Meg Rosoff starts by pointing to poetry as an example of strong voice. (My research turned up a lot of poetry as an ostensive definition of narrative voice, too; think Mary Oliver.) But Rosoff has a lot of interesting ideas about it.
In this article—“On Finding Your Voice”—from the Guardian, Rosoff also demonstrates she is of the It’s Magic School of Thought as regards narrative voice (“Your writing voice is the deepest possible reflection of who you are”). She suggests your voice is a result of the connection between conscious and subsconscious.
Now think, for a minute, of your subconscious mind as the horse and your conscious mind as the rider. … In writing, a powerful flow of energy between conscious and subconscious mind will result in extraordinary occurrences.
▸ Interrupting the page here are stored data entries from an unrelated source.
Lemma call_well_formed cfg (c : Call) (this : SwarmController) :
  well_formed cfg this -> well_formed cfg (final (call c this)).
Proof.
  intros [Hcfg [Hnum Hpl]].
  destruct (call_cases c this)
    as [[e ->] | [[_ [_ ->]] | [droneId [d [d' [v [_ [Hd [-> Hc]]]]]]]]];
    unfold final; cbn [snd].
  - repeat split; assumption.
  - split; [exact Hcfg |]. split.
    + unfold numbered, ids in *. cbn [drones _nextDroneId].
      rewrite (set_absent _ _ _ (numbered_next_is_fresh Hnum)).
      rewrite map_app, Hnum, seq_S, map_app. reflexivity.
    + intros k d. cbn [drones]. rewrite get_set_cases.
      destruct (String.eqb _ k); [intros [= <-]; apply placed_docked | apply Hpl].
  - split; [exact Hcfg |]. split.
    + unfold numbered, ids in *. cbn [drones _nextDroneId].
      rewrite keys_update. exact Hnum.
    + intros k d0. cbn [drones]. rewrite get_update_cases.
      destruct (String.eqb droneId k) eqn:E; [| apply Hpl].
      apply String.eqb_eq in E. subst k. rewrite Hd. cbn [option_map].
      intros [= <-]. specialize (Hpl droneId d Hd).
      destruct Hc as [[rid [route [_ [_ [Hr [_ ->]]]]]]
                     | [[amount [_ [Hst [_ [_ [Hpos [Hrt Hst']]]]]]]
                       | [_ [_ [_ ->]]]]].
      * unfold placed. cbn [state]. exists route.
        pose proof (find_some _ _ Hr) as [_ Hid]. apply String.eqb_eq in Hid.
        cbn [routeId position]. rewrite Hid, <- Hcfg. repeat split. exact Hr.
      * unfold placed in *. rewrite Hst in Hpl. rewrite Hpos, Hrt.
        destruct Hst' as [-> | ->]; exact Hpl.
      * apply placed_docked.
Qed.

Lemma run_well_formed cfg (calls : list Call) :
  forall this, well_formed cfg this -> well_formed cfg (snd (run calls this)).
Proof.
  induction calls as [| c calls IH]; intros this Hw; [exact Hw |].
  rewrite run_cons. apply IH, call_well_formed, Hw.
Qed.

Lemma new_well_formed cfg : well_formed cfg (new cfg).
Proof.
  split; [reflexivity |]. split; [reflexivity |].
  intros k d. cbn. discriminate.
Qed.

Lemma reach_well_formed cfg (calls : list Call) : well_formed cfg (reach cfg calls).
Proof. apply run_well_formed, new_well_formed. Qed.

(** X8.  The drones of a controller are named by the counter: after any
    calls the ids of the fleet are [drone-0], [drone-1], ... up to the
    number of drones spawned, in that order, all different; the counter
    equals the size of the fleet. *)
Theorem drones_are_numbered (cfg : SwarmConfig) (calls : list Call) :
  let this := reach cfg calls in
  ids this = map drone_name (seq 0 (_nextDroneId this)) /\
  NoDup (ids this) /\
  JsMap.size (drones this) = Z.of_nat (_nextDroneId this).
Proof.
  intros this. destruct (reach_well_formed cfg calls) as [_ [Hnum _]].
  fold this in Hnum. unfold numbered in Hnum. split; [exact Hnum |]. split.
  - rewrite Hnum. apply NoDup_map_NoDup_ForallPairs; [| apply seq_NoDup].
    intros n m _ _. apply drone_name_inj.
  - unfold JsMap.size. f_equal.
    rewrite <- (length_map fst (drones this)). fold (ids this).
    rewrite Hnum, length_map, length_seq. reflexivity.
Qed.

Lemma length_set (V : Type) k (v : V) m :
  (List.length (JsMap.set k v m) <= S (List.length m))%nat.
Proof.
  induction m as [| [k' v'] m IH]; cbn; [lia |].
  destruct (String.eqb k' k); cbn; lia.
Qed.

Lemma length_update (V : Type) k (f : V -> V) m :
  List.length (JsMap.update k f m) = List.length m.
Proof.
  rewrite <- (length_map fst), keys_update, length_map. reflexivity.
Qed.

(** X9.  The fleet never outgrows the pool: after any calls the number
    of drones is at most [maxDrones], and there is none when
    [maxDrones] is zero or negative. *)
Theorem fleet_within_pool (cfg : SwarmConfig) (calls : list Call) :
  JsMap.size (drones (reach cfg calls)) <= Z.max 0 (maxDrones cfg).
Proof.
  assert (H : forall this,
             config this = cfg /\
             JsMap.size (drones this) <= Z.max 0 (maxDrones cfg) ->
             config (snd (run calls this)) = cfg /\
             JsMap.size (drones (snd (run calls this))) <= Z.max 0 (maxDrones cfg)).
  { induction calls as [| c calls IH]; intros this Hi; [exact Hi |].
    rewrite run_cons. apply IH. destruct Hi as [Hcfg Hsz].
    destruct (call_cases c this)
      as [[e ->] | [[_ [Hlt ->]] | [droneId [d [d' [v [_ [Hd [-> _]]]]]]]]];
      unfold final; cbn [snd config drones].
    - split; assumption.
    - split; [exact Hcfg |]. rewrite Hcfg in Hlt. unfold JsMap.size in *.
      pose proof (length_set (drone_name (_nextDroneId this)) docked (drones this)).
      lia.
    - split; [exact Hcfg |]. unfold JsMap.size in *. rewrite length_update.
      exact Hsz. }
  apply H. split; [reflexivity |]. cbn. lia.
Qed.

(** X10.  Every drone is where its state says.  After any calls, an
    idle drone is at the hub origin, with no cargo and no route; a drone
    that is collecting or returning carries the id of a route of the
    configuration and is at the first waypoint of that route (at no
    coordinates, when the route has no waypoint). *)
Theorem drones_are_placed
        (cfg : SwarmConfig) (calls : list Call) (droneId : string) (d : Drone) :
  JsMap.get droneId (drones (reach cfg calls)) = Some d ->
  placed cfg d.
Proof.
  destruct (reach_well_formed cfg calls) as [_ [_ Hpl]]. apply Hpl.
Qed.

(** X11.  On a controller reached by any calls, a call never removes a
    drone, and it changes the object of a drone only if it names that
    drone; [spawnDrone] changes no drone of the fleet, it adds the one
    it names. *)
Theorem call_changes_only_its_drone
        (cfg : SwarmConfig) (calls : list Call) (c : Call) (droneId : string) :
  let this := reach cfg calls in
  let after := final (call c this) in
  (JsMap.get droneId (drones this) <> None ->
   JsMap.get droneId (drones after) <> None) /\
  (JsMap.get droneId (drones after) <> JsMap.get droneId (drones this) ->
   target c = Some droneId \/
   (c = SpawnDrone /\ JsMap.get droneId (drones this) = None /\
    completion (call c this) = Return (VString droneId))).
Proof.
  intros this after. unfold after.
  destruct (reach_well_formed cfg calls) as [_ [Hnum _]]. fold this in Hnum.
  destruct (call_cases c this)
    as [[e ->] | [[Hc [_ ->]] | [k [d [d' [v [Ht [Hd [-> _]]]]]]]]];
    unfold final, completion; cbn [fst snd drones].
  - split; [auto | intros H; contradiction H; reflexivity].
  - rewrite get_set_cases.
    destruct (String.eqb _ droneId) eqn:E.
    + apply String.eqb_eq in E. subst droneId.
      rewrite (numbered_next_is_fresh Hnum).
      split; [discriminate |]. intros _. right. repeat split. exact Hc.
    + split; [auto | intros H; contradiction H; reflexivity].
  - rewrite get_update_cases.
    destruct (String.eqb k droneId) eqn:E.
    + apply String.eqb_eq in E. subst k. rewrite Hd. cbn [option_map].
      split; [discriminate | intros _; left; exact Ht].
    + split; [auto | intros H; contradiction H; reflexivity].
Qed.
Characters will behave in ways you had not anticipated. Twists of plot will astound you. The part of your brain that concocts elaborate dreams while you sleep will emerge in daytime, informing your story in ways you might never have anticipated.
A book written with an exchange of energy between the conscious and subconscious mind will feel exciting and fluid in the way that a perfectly planned and pre-plotted book never will. Writing (like riding, or singing, or playing a musical instrument, or painting or playing cricket or thinking about the universe) requires the deep psychological resonance of the subconscious mind. It requires throughness and connection, and only then will the reader feel the surge of power that a clever borrowed voice never achieves.
At times it feels as if she’s conflating creative inspiration with voice, but it’s an interesting article nonetheless.
I published two novels, the literary kind, one in 1998 and another in 2004, but even then I knew they were missing something. They had a chilly quality. The writing came slow and hard. There was something inside me that just wasn’t making it onto the page. I hadn’t found my voice yet. I was starting to wonder if I even had one. …
The first time I wrote a sentence about a person casting a spell, it was like I heard distant alarms going off. … It felt good. Better than good: it was the most profound, intense writing experience I’d ever had. … Writing about magic felt like magic. It was as if all my life I’d been writing in a foreign language that I wasn’t quite fluent in, and now I’d found my mother tongue. It turned out I did have a voice after all. I’d had it all along. I just wasn’t looking for it in the right place.
Neither article tells you how to do “it,” but they do describe the feeling of knowing what it feels like to be writing with one’s own voice. Have a look!